Task details ▸
Nothing may be dropped or altered: reproduce all the data.
== Segment start ==
(* ===== verification/LedgerSync.v ===== *)
(** Ledger synchronisation: [LedgerSyncMessage], [LedgerGossipBridge] and
    [LedgerSyncScheduler] of src/network/ledger_sync.hpp and ledger_sync.cpp.

    A bridge holds references to a ledger, a state manager and a gossip
    protocol; here the three are fields of its record, and an operation returns
    them changed.  The kinds of sync messages are integers, since a byte of the
    wire is cast to the enumeration without a check.  Sends are the [action]s
    of [Gossip].  [entries] gives the iteration order of the map of peers. *)

From Stdlib Require Import Strings.Byte.
From S2P Require Import Prelude Reader Common Crypto Key Event Ledger State Gossip.

(** ** Sync messages *)

(** [enum class LedgerSyncMessage::Type]. *)
Abbreviation SyncType := Z.

Definition EVENT_BROADCAST : SyncType := 0.
Definition SYNC_REQUEST : SyncType := 1.
Definition SYNC_RESPONSE : SyncType := 2.
Definition CHECKPOINT : SyncType := 3.

Record LedgerSyncMessage := MkLedgerSyncMessage {
  sm_type : SyncType;
  sm_events : list LedgerEvent;
  start_epoch : Z;
  end_epoch : Z;
  ledger_hash : Hash256
}.

Definition sync_serialize (m : LedgerSyncMessage) : bytes :=
  [to_byte (sm_type m)] ++ le_bytes 8 (start_epoch m) ++ le_bytes 8 (end_epoch m) ++
  arr (ledger_hash m) ++ le_bytes 4 (len (sm_events m)) ++ mjoin (event_frame <$> sm_events m).

(** One iteration of the loop over the events. *)
Definition sync_event_reader (W : Z) : reader LedgerEvent :=
  event_size ← read_scalar W 4;
  event_data ← read_string W event_size;
  rd_part (event_reader W) event_data.

Definition sync_fields (W : Z) : reader LedgerSyncMessage :=
  type ← raw_uint 1;
  first ← raw_uint 8;
  last ← raw_uint 8;
  hash ← raw_array 32;
  event_count ← raw_uint 4;
  es ← rd_list (Z.to_nat event_count) (sync_event_reader W);
  mret (MkLedgerSyncMessage type es first last hash).

Definition sync_reader (W : Z) : reader LedgerSyncMessage :=
  _ ← rd_min 57; sync_fields W.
== Segment end ==
Result of this task ▸
(* ===== verification/LedgerSync.v ===== *)
(** Ledger synchronisation: [LedgerSyncMessage], [LedgerGossipBridge] and
    [LedgerSyncScheduler] of src/network/ledger_sync.hpp and ledger_sync.cpp.

    A bridge holds references to a ledger, a state manager and a gossip
    protocol; here the three are fields of its record, and an operation returns
    them changed.  The kinds of sync messages are integers, since a byte of the
    wire is cast to the enumeration without a check.  Sends are the [action]s
    of [Gossip].  [entries] gives the iteration order of the map of peers. *)

From Stdlib Require Import Strings.Byte.
From S2P Require Import Prelude Reader Common Crypto Key Event Ledger State Gossip.

(** ** Sync messages *)

(** [enum class LedgerSyncMessage::Type]. *)
Abbreviation SyncType := Z.

Definition EVENT_BROADCAST : SyncType := 0.
Definition SYNC_REQUEST : SyncType := 1.
Definition SYNC_RESPONSE : SyncType := 2.
Definition CHECKPOINT : SyncType := 3.

Record LedgerSyncMessage := MkLedgerSyncMessage {
  sm_type : SyncType;
  sm_events : list LedgerEvent;
  start_epoch : Z;
  end_epoch : Z;
  ledger_hash : Hash256
}.

Definition sync_serialize (m : LedgerSyncMessage) : bytes :=
  [to_byte (sm_type m)] ++ le_bytes 8 (start_epoch m) ++ le_bytes 8 (end_epoch m) ++
  arr (ledger_hash m) ++ le_bytes 4 (len (sm_events m)) ++ mjoin (event_frame <$> sm_events m).

(** One iteration of the loop over the events. *)
Definition sync_event_reader (W : Z) : reader LedgerEvent :=
  event_size ← read_scalar W 4;
  event_data ← read_string W event_size;
  rd_part (event_reader W) event_data.

Definition sync_fields (W : Z) : reader LedgerSyncMessage :=
  type ← raw_uint 1;
  first ← raw_uint 8;
  last ← raw_uint 8;
  hash ← raw_array 32;
  event_count ← raw_uint 4;
  es ← rd_list (Z.to_nat event_count) (sync_event_reader W);
  mret (MkLedgerSyncMessage type es first last hash).

Definition sync_reader (W : Z) : reader LedgerSyncMessage :=
  _ ← rd_min 57; sync_fields W.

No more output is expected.